Throughout the history of astronomy, every advance we’ve ever made has come about because of fundamental improvements in how we view the Universe. What drives how well we understand whatever phenomenon we’re studying? It’s the quality of the data that we collect. No observatory has demonstrated this better than the Hubble Space Telescope, currently celebrating its 30th anniversary, from its perch 550 kilometers above the Earth’s surface.

But Hubble is only the most famous example of NASA’s Great Observatories: a program designed more than 30 years ago to view the Universe as never before. Four different observatories — Hubble (optical), Compton (gamma-rays), Chandra (X-rays), and Spitzer (infrared) — all went to space to view the Universe with different eyes: i.e., in different wavelengths of light. All were spectacular successes, but two are dead and two have reached their limits. Now, in 2020, the world awaits an incredible decision: what comes next? Here’s what NASA is hoping for.

The gas and dust radiates at much cooler temperatures than the stars, and can be imaged by an infrared observatory like NASA’s Spitzer. Note how much rich gas is present in the central regions; that gas should be feeding the central, supermassive black holes. Multi-wavelength observations are required to understand everything that’s going on. (NASA / JPL-CALTECH / SPITZER SPACE TELESCOPE)
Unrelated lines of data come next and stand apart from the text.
(** C6. A watch delivers in order and exactly once: under any interleaving of
    the goroutine with writers, other watches, slow-consumer drops and
    cancellation, what it has sent is a prefix of the matching bootstrap
    events followed by the matching events committed since; it is all of
    them whenever the watch is still subscribed and has nothing pending. *)
Theorem watch_exactly_once g opts s s1 p s' p' log :
  wf s → Watch g opts s = (s1, Ok p) → wreach (s1, p, []) (s', p', log) →
  p_out p' `prefix_of` wanted p (p_boot p ++ live_events p log) ∧
  (drained s' p' → p_out p' = wanted p (p_boot p ++ live_events p log)).
Proof.
  intros W E Hreach. destruct (wreach_flow _ _ _ _ _ _ _ _ W E Hreach)
    as [[_ _ (ch & rest & Hc & _ & Hflow & Hsub)] Hsame]. simpl in *.
  rewrite <-!(same_wanted p p'), <-!(same_live p p') by done. split.
  - rewrite <-Hflow. by eexists.
  - intros (Hs & Hb & Hbuf). rewrite <-Hflow. destruct (Hsub Hs) as [-> _].
    rewrite Hc in Hbuf. simpl in Hbuf. injection Hbuf as ->. rewrite Hb. unfold wanted.
    simpl. by rewrite !filter_nil, !app_nil_r.
Qed.
End invariant.

(** ** Resuming and caching *)

Section clients.
Context {U P : Type} `{UnstructuredLaws U} `{Codec U} `{Persister P}.
Context `{Oracle} `{GoRuntime} `{PatchLib} `{SelectorLib}.
Implicit Types (s : Store U P) (g : GVR) (p : pump_state (U := U)) (log : list (write U)).

Lemma log_events_app r0 (l1 l2 : list (write U)) :
  log_events r0 (l1 ++ l2) = (log_events r0 l1 ++ log_events (r0 + length l1) l2)%list.
Proof.
  unfold log_events. rewrite imap_app. f_equal. apply imap_ext. intros i w _. simpl.
  f_equal. lia.
Qed.

Lemma log_events_RV r0 (log : list (write U)) :
  ev_RV <$> log_events r0 log = seqZ (r0 + 1) (length log).
Proof.
  revert r0; induction log as [|w log IH]; intros r0; [done|].
  change (w :: log) with ([w] ++ log)%list. rewrite log_events_app, fmap_app, IH.
  simpl. rewrite (seqZ_cons (r0 + 1)) by lia. simpl. f_equal; [lia|].
  f_equal; lia.
Qed.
Whenever we look at the Universe as we’ve never looked at it before, there’s always the potential to reveal a revolutionary new set of discoveries. In particular, there are five factors at play that make one observatory superior to another:

  1. the size of the primary mirror, which increases your light-gathering power (allowing you to see fainter objects) and your resolution (as more wavelengths of light fit across that mirror),
  2. the wavelength range of your observatory, which reveals various features of the objects you’re observing depending on how you’re looking,
  3. the energy/spectral resolution of your instruments, which determines how fine you can measure the details of the photons arriving in your detectors,
  4. your telescope’s field-of-view, where wider fields mean more objects and more statistics, and
  5. your ability to contend with Earth’s atmosphere, which fundamentally limits your observing capabilities.
When light comes in from a distant source and makes its way through the atmosphere to our ground-based telescopes, we’ll typically observe an image like the one you see at the left. However, through processing techniques like speckle interferometry or adaptive optics, we can reconstruct the known point source at left, greatly reducing the distortion and providing an astronomers with a template to un-distort the remainder of the image. Adaptive optics is a remarkable technology, but still cannot compete with the ‘seeing’ quality from space. (WIKIMEDIA COMMONS USER RNT20)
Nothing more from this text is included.